Research Paper Volume 12, Issue 8 pp 6928—6946
AKT3 deficiency in M2 macrophages impairs cutaneous wound healing by disrupting tissue remodeling
- 1 Department of Sports Medicine and Joint Surgery, Nanjing First Hospital, Nanjing Medical University, Nanjing, P.R. China
- 2 Trauma Center, Shanghai General Hospital, Shanghai Jiaotong University School of Medicine, Shanghai, P.R. China
- 3 Department of Biomedical Engineering, Washington University in St. Louis, MO 63130, USA
Received: January 17, 2020 Accepted: March 4, 2020 Published: April 14, 2020
https://doi.org/10.18632/aging.103051How to Cite
Copyright © 2020 Gu et al. This is an open-access article distributed under the terms of the Creative Commons Attribution License (CC BY 3.0), which permits unrestricted use, distribution, and reproduction in any medium, provided the original author and source are credited.
Abstract
AKT signaling and M2 macrophage-guided tissue repair are key factors in cutaneous wound healing. A delay in this process threatens human health worldwide. However, the role of AKT3 in delayed cutaneous wound healing is largely unknown. In this study, histological staining and transcriptomics demonstrated that prolonged tissue remodeling delayed wound healing. This delay was accompanied by defects in AKT3, collagen alpha-1(I) chain (COL1A1), and collagen alpha-1(XI) chain (COL11A1) expression and AKT signaling.

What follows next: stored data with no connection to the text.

(* ===== verification/FileDesc.v ===== *)
(** * FileDesc: file descriptors and file pointers

    fs/filedesc.c, fs/filp.c, fs/close.c and fs/fproc.c: every process has a
    table of descriptors, descriptors share file pointers (filps), and a filp
    counts the descriptors that refer to it. *)

From S2P Require Import Prelude.
Local Open Scope Z_scope.
Local Open Scope kernel_scope.

(** ** What the headers provide

    The size of the table (a page of descriptors), and the bits and commands
    of <fcntl.h>. *)
Class FsConsts := {
  FILEDESC_MAX : nat;
  O_WRONLY : Z;
  FD_CLOEXEC : Z;
  F_DUPFD : Z; F_DUPFD_CLOEXEC : Z; F_GETFD : Z; F_SETFD : Z; F_GETFL : Z; F_SETFL : Z;
  S_ISFIFO : Z -> bool;
  filedesc_max_pos : (0 < FILEDESC_MAX)%nat }.

(** newlib's values, with a page of 4096 bytes. *)
Definition newlib_consts : FsConsts.
Proof.
  refine {| FILEDESC_MAX := 512; O_WRONLY := 1; FD_CLOEXEC := 1; F_DUPFD := 0; F_GETFD := 1; F_SETFD := 2;
            F_GETFL := 3; F_SETFL := 4; F_DUPFD_CLOEXEC := 14;
            S_ISFIFO := fun m => Z.land m 0xF000 =? 0x1000 |}. lia.
Defined.

(** include/kernel/filesystem.h: [FDF_*] and [FILP_TYPE_*]. *)
Definition FDF_NONE : Z := 0.
Definition FDF_CLOSE_ON_EXEC : Z := bit 0.
Definition FDF_ALLOCED : Z := bit 1.
Definition FDF_VALID : Z := bit 2.
Definition FDF_ALL : Z := Z.lor (Z.lor FDF_CLOSE_ON_EXEC FDF_ALLOCED) FDF_VALID.

Inductive filp_type : Type :=
| FILP_TYPE_FREE | FILP_TYPE_VNODE | FILP_TYPE_SUPERBLOCK | FILP_TYPE_UNDEF.
#[export] Instance filp_type_eq_dec : EqDecision filp_type.
Proof. solve_decision. Defined.

(** [struct Filp]: [f_u] is the union, the index of a vnode or superblock. *)
Record Filp := mkFilp {
  f_offset : Z;
  f_flags : Z;
  f_reference_cnt : Z;
  f_type : filp_type;
  f_u : option nat }.
Definition eta_Filp f := mkFilp (f_offset f) (f_flags f) (f_reference_cnt f) (f_type f) (f_u f).
#[export] Instance set_f_offset : Setter f_offset := ltac:(solve_setter eta_Filp).
#[export] Instance set_f_flags : Setter f_flags := ltac:(solve_setter eta_Filp).
#[export] Instance set_f_reference_cnt : Setter f_reference_cnt := ltac:(solve_setter eta_Filp).
#[export] Instance set_f_type : Setter f_type := ltac:(solve_setter eta_Filp).
#[export] Instance set_f_u : Setter f_u := ltac:(solve_setter eta_Filp).

Record FileDesc := mkFileDesc { fd_flags : Z; fd_filp : option nat }.
Definition eta_FileDesc f := mkFileDesc (fd_flags f) (fd_filp f).
#[export] Instance set_fd_flags : Setter fd_flags := ltac:(solve_setter eta_FileDesc).
#[export] Instance set_fd_filp : Setter fd_filp := ltac:(solve_setter eta_FileDesc).

(** [struct FProcess]; a process without a table has the empty list. *)
Record FProcess := mkFProcess {
  umask : Z;
  current_dir : option nat;
  root_dir : option nat;
  fd_table : list FileDesc }.
Definition eta_FProcess f := mkFProcess (umask f) (current_dir f) (root_dir f) (fd_table f).
#[export] Instance set_umask : Setter umask := ltac:(solve_setter eta_FProcess).
#[export] Instance set_current_dir : Setter current_dir := ltac:(solve_setter eta_FProcess).
#[export] Instance set_root_dir : Setter root_dir := ltac:(solve_setter eta_FProcess).
#[export] Instance set_fd_table : Setter fd_table := ltac:(solve_setter eta_FProcess).

(** The last close of a filp, and what it closes. *)
Inductive last_close : Type :=
| CloseVnode (vnode : nat)
| ClosePipe (vnode : nat) (writer : bool)
| CloseSuperBlock (sb : option nat).

(** The filp table and its free list, the processes' file state, the mode
    and reference count of each vnode, and the last closes so far. *)
Record fs := mkFs {
  filp : nat -> Filp;
  filp_free_list : list nat;
  fproc : nat -> FProcess;
  v_mode : nat -> Z;
  v_reference_cnt : nat -> Z;
  closes : list last_close }.
Definition eta_fs s := mkFs (filp s) (filp_free_list s) (fproc s) (v_mode s) (v_reference_cnt s) (closes s).
#[export] Instance set_filp : Setter filp := ltac:(solve_setter eta_fs).
#[export] Instance set_filp_free_list : Setter filp_free_list := ltac:(solve_setter eta_fs).
#[export] Instance set_fproc : Setter fproc := ltac:(solve_setter eta_fs).
#[export] Instance set_v_mode : Setter v_mode := ltac:(solve_setter eta_fs).
#[export] Instance set_v_reference_cnt : Setter v_reference_cnt := ltac:(solve_setter eta_fs).
#[export] Instance set_closes : Setter closes := ltac:(solve_setter eta_fs).

Abbreviation table s p := (fd_table (fproc s p)).

Section ops.
Context `{FsConsts}.

(** *** Table access: an index outside the table is a fault *)
Definition put_fd (p i : nat) (f : FileDesc) (s : fs) : fs :=
  s <| fproc ::= fun t => <[p := (t p) <| fd_table ::= fun l => <[i := f]> l |>]> t |>.
Definition upd_filp (x : nat) (f : Filp -> Filp) (s : fs) : fs :=
  s <| filp ::= fun t => <[x := f (t x)]> t |>.

Definition get_fd (p : nat) (fd : Z) : M fs FileDesc := fun s =>
  match (if fd <? 0 then None else table s p !! Z.to_nat fd) with
  | Some f => Ok (f, s)
  | None => Fault
  end.
Definition set_fd (p : nat) (fd : Z) (f : FileDesc) : M fs unit := fun s =>
  if (fd <? 0) || (length (table s p) <=? Z.to_nat fd)%nat then Fault else Ok (tt, put_fd p (Z.to_nat fd) f s).

Definition in_range (fd : Z) : bool := (0 <=? fd) && (fd <? Z.of_nat FILEDESC_MAX).

(** *** fs/filp.c *)
Definition filp_get (p : nat) (fd : Z) : M fs (option nat) :=
  if negb (in_range fd) then mret None
  else
    f ← get_fd p fd;
    if negb (has (fd_flags f) FDF_VALID) then mret None else mret (fd_filp f).

Definition filp_get_new : M fs (option nat) :=
  l ← gets filp_free_list;
  match l with
  | [] => mret None
  | x :: _ =>
    s ← gets id;
    _ ← kassert (bool_decide (f_type (filp s x) = FILP_TYPE_FREE));
    _ ← update filp_free_list (fun l s => s <| filp_free_list := l |>) dl_rem_head;
    _ ← modify (upd_filp x (fun f => f <| f_reference_cnt := 1 |> <| f_type := FILP_TYPE_UNDEF |>
                                       <| f_u := None |> <| f_flags := 0 |>));
    mret (Some x)
  end.

Definition filp_ref (x : nat) : M fs unit :=
  modify (upd_filp x (fun f => f <| f_reference_cnt ::= fun n => n + 1 |>)).

Definition filp_release (x : nat) : M fs Z :=
  _ ← modify (upd_filp x (fun f => f <| f_reference_cnt ::= fun n => n - 1 |>));
  n ← gets (fun s => f_reference_cnt (filp s x));
  _ ← (if n =? 0 then
         _ ← modify (upd_filp x (fun f => f <| f_type := FILP_TYPE_FREE |> <| f_u := None |>));
         update filp_free_list (fun l s => s <| filp_free_list := l |>) (dl_add_head x)
       else mret tt);
  mret n.

(** [vnode_get_from_filp] of fs/vnode.c. *)
Definition vnode_get_from_filp (x : nat) : M fs (option nat) :=
  f ← gets (fun s => filp s x);
  mret (if bool_decide (f_type f = FILP_TYPE_VNODE) then f_u f else None).

(** *** fs/filedesc.c: the table *)

(** The body of the loop of [fd_alloc] from [fd], [n] turns left. *)
Fixpoint fd_alloc_loop (p : nat) (fd : Z) (n : nat) : M fs (option Z) :=
  match n with
  | O => mret None
  | S n' =>
    f ← get_fd p fd;
    if negb (has (fd_flags f) FDF_ALLOCED) then
      _ ← kassert (Z.land (fd_flags f) (Z.lnot FDF_ALL) =? 0);
      _ ← set_fd p fd (mkFileDesc FDF_ALLOCED None);
      mret (Some fd)
    else fd_alloc_loop p (fd + 1) n'
  end.
(** [for (fd = min_fd; fd <= max_fd; fd++)]; [None] is -EMFILE. *)
Definition fd_alloc (p : nat) (min_fd max_fd : Z) : M fs (option Z) :=
  fd_alloc_loop p min_fd (Z.to_nat (max_fd - min_fd + 1)).

Definition fd_free (p : nat) (fd : Z) : M fs ret :=
  if negb (in_range fd) then mret (RErr EINVAL)
  else
    f ← get_fd p fd;
    _ ← kassert (Z.land (fd_flags f) (Z.lnot FDF_ALL) =? 0);
    _ ← kassert (has (fd_flags f) FDF_ALLOCED);
    _ ← set_fd p fd (mkFileDesc 0 None);
    mret (RVal 0).

Definition fd_invalidate (p : nat) (fd : Z) : M fs ret :=
  if negb (in_range fd) then mret (RErr EINVAL)
  else
    f ← get_fd p fd;
    _ ← kassert (Z.land (fd_flags f) (Z.lnot FDF_ALL) =? 0);
    _ ← kassert (has (fd_flags f) FDF_ALLOCED);
    _ ← set_fd p fd (f <| fd_flags ::= fun n => Z.land n (Z.lnot FDF_VALID) |>);
    mret (RVal 0).

Definition dup_fd (p : nat) (fd min_fd max_fd flags : Z) : M fs ret :=
  o ← filp_get p fd;
  match o with
  | None => mret (RErr EINVAL)
  | Some x =>
    r ← fd_alloc p min_fd max_fd;
    match r with
    | None => mret (RErr EMFILE)
    | Some new_fd =>
      f ← get_fd p new_fd;
      _ ← set_fd p new_fd (f <| fd_filp := Some x |>);
      _ ← filp_ref x;
      _ ← set_fd p new_fd (f <| fd_filp := Some x |>
            <| fd_flags ::= fun n => Z.lor n (Z.lor FDF_VALID flags) |>);
      mret (RVal new_fd)
    end
  end.

(** *** fs/close.c *)

(** The dispatch on the mode of a vnode whose filp was released last: the
    [do_close_*] functions come down to [vnode_put], which returns at once, and
    [do_close_pipe]. *)
Definition close_vnode (v : nat) (flags : Z) : M fs unit :=
  mode ← gets (fun s => v_mode s v);
  modify (fun s => s <| closes ::= fun l =>
    (if S_ISFIFO mode then ClosePipe v (has flags O_WRONLY) else CloseVnode v) :: l |>).

Definition do_close (p : nat) (fd : Z) : M fs ret :=
  if negb (in_range fd) then mret (RErr EINVAL)
  else
    o ← filp_get p fd;
    match o with
    | None => mret (RErr EBADF)
    | Some x =>
      _ ← fd_invalidate p fd;
      fl ← gets (fun s => filp s x);
      match f_type fl with
      | FILP_TYPE_VNODE =>
        v ← vnode_get_from_filp x;
        _ ← fd_free p fd;
        n ← filp_release x;
        _ ← (if n =? 0 then
               match v with Some v => close_vnode v (f_flags fl) | None => panic end
             else mret tt);
        mret (RVal 0)
      | FILP_TYPE_SUPERBLOCK =>
        _ ← fd_free p fd;
        n ← filp_release x;
        _ ← (if n =? 0 then modify (fun s => s <| closes ::= cons (CloseSuperBlock (f_u fl)) |>) else mret tt);
        mret (RVal 0)
      | _ => panic
      end
    end.
Definition sys_close (p : nat) (fd : Z) : M fs ret := do_close p fd.

Definition sys_dup (p : nat) (fd : Z) : M fs ret := dup_fd p fd 0 (Z.of_nat FILEDESC_MAX) 0.

Definition sys_dup2 (p : nat) (fd new_fd : Z) : M fs ret :=
  if negb (in_range fd) || negb (in_range new_fd) then mret (RErr EINVAL)
  else
    f ← get_fd p new_fd;
    _ ← (if has (fd_flags f) FDF_VALID then
           _ ← kassert (bool_decide (is_Some (fd_filp f)));
           _ ← do_close p new_fd; mret tt
         else mret tt);
    dup_fd p fd new_fd new_fd 0.

Definition sys_fcntl (p : nat) (fd cmd arg : Z) : M fs ret :=
  if negb (in_range fd) then mret (RErr EINVAL)
  else
    f ← get_fd p fd;
    if negb (has (fd_flags f) FDF_VALID) then mret (RErr EBADF)
    else
      o ← filp_get p fd;
      match o with
      | None => mret (RErr EINVAL)
      | Some _ =>
        if cmd =? F_DUPFD then
          if negb (in_range arg) then mret (RErr EBADF) else dup_fd p fd arg (Z.of_nat FILEDESC_MAX) 0
        else if cmd =? F_DUPFD_CLOEXEC then
          if negb (in_range arg) then mret (RErr EBADF)
          else dup_fd p fd arg (Z.of_nat FILEDESC_MAX) FDF_CLOSE_ON_EXEC
        else if cmd =? F_GETFD then
          mret (RVal (if has (fd_flags f) FDF_CLOSE_ON_EXEC then FD_CLOEXEC else 0))
        else if cmd =? F_SETFD then
          _ ← set_fd p fd (f <| fd_flags ::= fun n =>
                if has arg FD_CLOEXEC then Z.lor n FDF_CLOSE_ON_EXEC else Z.land n (Z.lnot FDF_CLOSE_ON_EXEC) |>);
          mret (RVal 0)
        else if (cmd =? F_GETFL) || (cmd =? F_SETFL) then mret (RErr EINVAL)
        else mret (RErr ENOSYS)
      end.

(** *** fs/fproc.c; [page] says whether [kmalloc_page] gave a page *)
Definition init_fproc (page : bool) (p : nat) : M fs ret :=
  if negb page then mret (RErr ENOMEM)
  else
    _ ← modify (fun s => s <| fproc ::= fun t =>
          <[p := mkFProcess 0 None None (replicate FILEDESC_MAX (mkFileDesc 0 None))]> t |>);
    mret (RVal 0).

Definition vnode_ref (o : option nat) : M fs unit :=
  match o with
  | Some v => modify (fun s => s <| v_reference_cnt ::= fun t => <[v := t v + 1]> t |>)
  | None => mret tt
  end.

Definition fini_fproc (p : nat) : M fs ret :=
  _ ← mfor (seq 0 FILEDESC_MAX) (fun fd => _ ← do_close p (Z.of_nat fd); mret tt);
  (* vnode_put of the two directories returns at once *)
  _ ← modify (fun s => s <| fproc ::= fun t =>
        <[p := (t p) <| current_dir := None |> <| root_dir := None |> <| fd_table := [] |>]> t |>);
  mret (RVal 0).

(** One turn of the copy loop of [fork_fds]. *)
Definition fork_fd (new old fd : nat) : M fs unit :=
  f ← get_fd old (Z.of_nat fd);
  if has (fd_flags f) FDF_VALID then
    match fd_filp f with
    | None => panic
    | Some x =>
      _ ← set_fd new (Z.of_nat fd) f;
      _ ← kassert (Z.land (fd_flags f) (Z.lnot FDF_ALL) =? 0);
      filp_ref x
    end
  else set_fd new (Z.of_nat fd) (mkFileDesc FDF_NONE None).

Definition fork_fds (page : bool) (new old : nat) : M fs ret :=
  r ← init_fproc page new;
  if negb (bool_decide (r = RVal 0)) then mret r
  else
    o ← gets (fun s => fproc s old);
    _ ← modify (fun s => s <| fproc ::= fun t => <[new := (t new) <| umask := umask o |>
          <| current_dir := current_dir o |> <| root_dir := root_dir o |>]> t |>);
    _ ← vnode_ref (current_dir o);
    _ ← vnode_ref (root_dir o);
    _ ← mfor (seq 0 FILEDESC_MAX) (fork_fd new old);
    mret (RVal 0).

Definition exec_fd (p fd : nat) : M fs unit :=
  f ← get_fd p (Z.of_nat fd);
  if has (fd_flags f) FDF_CLOSE_ON_EXEC then
    _ ← set_fd p (Z.of_nat fd) (f <| fd_flags ::= fun n => Z.land n (Z.lnot FDF_CLOSE_ON_EXEC) |>);
    _ ← do_close p (Z.of_nat fd); mret tt
  else mret tt.
Definition exec_fds (p : nat) : M fs ret :=
  _ ← mfor (seq 0 FILEDESC_MAX) (exec_fd p); mret (RVal 0).
End ops.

The defect in AKT3 expression was M2 macrophage-specific, and decreased AKT3 protein levels were observed in CD68/CD206-positive macrophages from delayed wound tissue. Downregulation of AKT3 in M2 macrophages did not influence cell polarization but impaired collagen organization by inhibiting COL1A1 and COL11A1 expression in human skin fibroblasts (HSFs). Moreover, a co-culture model revealed that the downregulation of AKT3 in the human monocytic cell line (THP-1)-derived M2 macrophages impaired HSF proliferation and migration. Finally, cutaneous wound healing in AKT3-/- mice was much slower than that of AKT3+/+ mice, and F4/80 macrophages from the AKT3-/- mice had an impaired ability to promote wound healing. Thus, the downregulation of AKT3 in M2 macrophages prolonged tissue remodeling and delayed cutaneous wound healing.